The heart of Man is not compound of lies,
but draws some wisdom from the only Wise,
and still recalls him. Though now long estranged,
Man is not wholly lost nor wholly changed.
Dis-graced he may be, yet is not dethroned,
and keeps the rags of lordship once he owned,
his world-dominion by creative act:
not his to worship the great Artifact,
Man, Sub-creator, the refracted light
through whom is splintered from a single White
to many hues, and endlessly combined
in living shapes that move from mind to mind.
Though all the crannies of the world we filled
with Elves and Goblins, though we dared to build
Gods and their houses out of dark and light,
and sowed the seed of dragons, ’twas our right
(used or misused). The right has not decayed.
We make still by the law in which we’re made.

Mythopoeia, according to Wikipedia, is “a narrative genre in modern literature and film where a fictional mythology is created by the writer of prose or other fiction … The authors in this genre integrate traditional mythological themes and archetypes into fiction.”

When I first heard the term, I was confounded. Which is it, I wondered, the creation of a myth or the integration of traditional myth into a new story?

Maybe it’s both in combination. And yet, there seem to be two distinct methods of imagining and creating speculative fiction. One takes an existent myth or fairy tale and makes it anew. The other, through an amalgamation of experiences and persons and settings, creates (or “sub-creates”) a new myth.

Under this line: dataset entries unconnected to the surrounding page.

(** * Survey analysis engine: a shallow embedding and its properties

    The development embeds the two analysis engines of the repository:

    - [SurveyAnalyzer] ([src/survey_analyzer.py]), which infers the
      question types from the data, and
    - [SoLib] ([so_lib/core.py], [so_lib/analysis.py], and the sorting step
      of [so_lib/cli.py]), which reads them from a schema sheet.

    [Cli] ([src/cli.py]) is the command line over [SurveyAnalyzer]: its
    commands and its interactive loop.

    Both work on a pandas [DataFrame].  The fragment of Python and pandas
    that the two engines use is embedded first ([Py], [Pandas]).

    Conventions of the embedding.
    - Text is a [string] whose characters are the code points below 256.
    - A cell is [None] (pandas' NaN) or a value: a text or an integer.
      Floating-point cells are outside the model.
    - Percentages are exact rationals ([Q]) where the source computes
      [float]s: [count / total * 100] is embedded with exact division and
      rounding to two decimals is exact round-half-even.
    - A [dict] keeps insertion order, as Python's does.
    - Regular expressions: [Pandas] embeds a fragment of Python's [re]
      (ordinary characters and the dot); a call with a pattern outside it
      is [Unsupported].  [AnyRegex] writes the functions that compile a
      pattern over an arbitrary engine, for the properties that do not
      depend on what a pattern matches. *)

From Stdlib Require Import List String Ascii Bool Arith ZArith QArith Qround.
From Stdlib Require Import Lia Sorted Permutation DecimalString.
Import ListNotations.

Close Scope Q_scope.
Open Scope string_scope.
Open Scope list_scope.
Open Scope nat_scope.

(* ================================================================= *)
(** ** Python primitives *)

Module Py.

(** Exceptions the code raises.  [ValueError] carries its message. *)
Inductive exn : Type :=
| ValueError (msg : string)
| IndexError
| AttributeError
(** [re.error], raised by [re.compile] on a pattern it rejects *)
| re_error.

(** Outcome of a call: a value, a raised exception, or [Unsupported] when
    the call compiles a regular expression outside the embedded fragment
    (see [Pandas.re_compile]); the model says nothing about such a call. *)
Inductive result (A : Type) : Type :=
| Ok (a : A)
| Raise (e : exn)
| Unsupported.
Arguments Ok {A} a.
Arguments Raise {A} e.
Arguments Unsupported {A}.

Definition bind {A B : Type} (r : result A) (k : A -> result B) : result B :=
  match r with
  | Ok a => k a
  | Raise e => Raise e
  | Unsupported => Unsupported
  end.

(** *** Characters and strings *)

Definition code (c : ascii) : nat := nat_of_ascii c.

(** [str.isspace] on one character (code points below 256). *)
Definition is_space (c : ascii) : bool :=
  let n := code c in
  ((9 <=? n) && (n <=? 13)) || ((28 <=? n) && (n <=? 32))
  || (n =? 133) || (n =? 160).

(** [str.lower] on one character: A-Z and the Latin-1 capitals. *)
Definition lower_char (c : ascii) : ascii :=
  let n := code c in
  if ((65 <=? n) && (n <=? 90))
     || ((192 <=? n) && (n <=? 222) && negb (n =? 215))
  then ascii_of_nat (n + 32) else c.

Fixpoint lower (s : string) : string :=
  match s with
  | EmptyString => EmptyString
  | String c s' => String (lower_char c) (lower s')
  end.

(** [sub in s] on strings. *)
Fixpoint contains (sub s : string) : bool :=
  prefix sub s ||
  match s with
  | EmptyString => false
  | String _ s' => contains sub s'
  end.

(** [s.split(sep)] for a one-character separator. *)
Fixpoint split (sep : ascii) (s : string) : list string :=
  match s with
  | EmptyString => [EmptyString]
  | String c s' =>
      if Ascii.eqb c sep then EmptyString :: split sep s'
      else match split sep s' with
           | f :: fs => String c f :: fs
           | [] => [String c EmptyString]
           end
  end.

Fixpoint lstrip (s : string) : string :=
  match s with
  | EmptyString => EmptyString
  | String c s' => if is_space c then lstrip s' else s
  end.

Fixpoint rstrip (s : string) : string :=
  match s with
  | EmptyString => EmptyString
  | String c s' =>
      match rstrip s' with
      | EmptyString => if is_space c then EmptyString else String c EmptyString
      | r => String c r
      end
  end.

(** [s.strip()] *)
Definition strip (s : string) : string := rstrip (lstrip s).

(** [str(n)] for an [int]. *)
Definition str_of_int (n : Z) : string := NilZero.string_of_int (Z.to_int n).

(** *** Insertion-ordered dictionaries *)

(** Keys are compared with [==]. *)
Class Hashable (K : Type) : Type := { key_eqb : K -> K -> bool }.

#[export] Instance string_Hashable : Hashable string :=
  {| key_eqb := String.eqb |}.

Definition dict (K V : Type) : Type := list (K * V).

Section Dict.
Context {K V : Type} `{Hashable K}.

Fixpoint dict_get (d : dict K V) (k : K) : option V :=
  match d with
  | [] => None
  | (k', v) :: d' => if key_eqb k' k then Some v else dict_get d' k
  end.

(** [d.get(k, default)] *)
Definition dict_get_default (d : dict K V) (k : K) (default : V) : V :=
  match dict_get d k with
  | Some v => v
  | None => default
  end.

(** [d[k] = v]: an existing key keeps its position, a new key goes
    last. *)
Fixpoint dict_set (d : dict K V) (k : K) (v : V) : dict K V :=
  match d with
  | [] => [(k, v)]
  | (k', v') :: d' =>
      if key_eqb k' k then (k', v) :: d' else (k', v') :: dict_set d' k v
  end.

Definition keys (d : dict K V) : list K := map fst d.

(** [dict(items)] and [{k: v for k, v in items}]. *)
Definition dict_of_items (items : list (K * V)) : dict K V :=
  fold_left (fun d kv => dict_set d (fst kv) (snd kv)) items [].
End Dict.

(** *** Sorting *)

(** A stable sort into descending order of a key, as [sorted] with
    [reverse=True] is; [sorted_desc] below is
    [sorted(items, key=lambda x: x[1], reverse=True)]. *)
Section StableSort.
Context {A : Type}.
(** [lt x y]: the key of [x] is strictly below the key of [y]. *)
Variable lt : A -> A -> bool.

(** [x] stood before every element of [l]; it moves behind the
    elements whose key is strictly greater, and no further. *)
Fixpoint insert_desc (x : A) (l : list A) : list A :=
  match l with
  | [] => [x]
  | y :: l' => if lt x y then y :: insert_desc x l' else x :: l
  end.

I’m mindful of this latter in particular because the CSFF Blog Tour is currently featuring Andrew Peterson’s The Monster in the Hollows (Rabbit Room Press), book three of the Wingfeather Saga.

In this series, Andrew eschews the use of dragons (except for the sea variety) and elves, dwarfs and ogres. Instead his story revolves around Fangs and toothy cows, cloven and ridgerunners. The saga does not take place in Middle Earth but in Glipwood, a place at the edge of the Dark Sea of Darkness and in the Green Hollows, the last holdout against Gnag the Nameless who has learned the secrets of stones and songs.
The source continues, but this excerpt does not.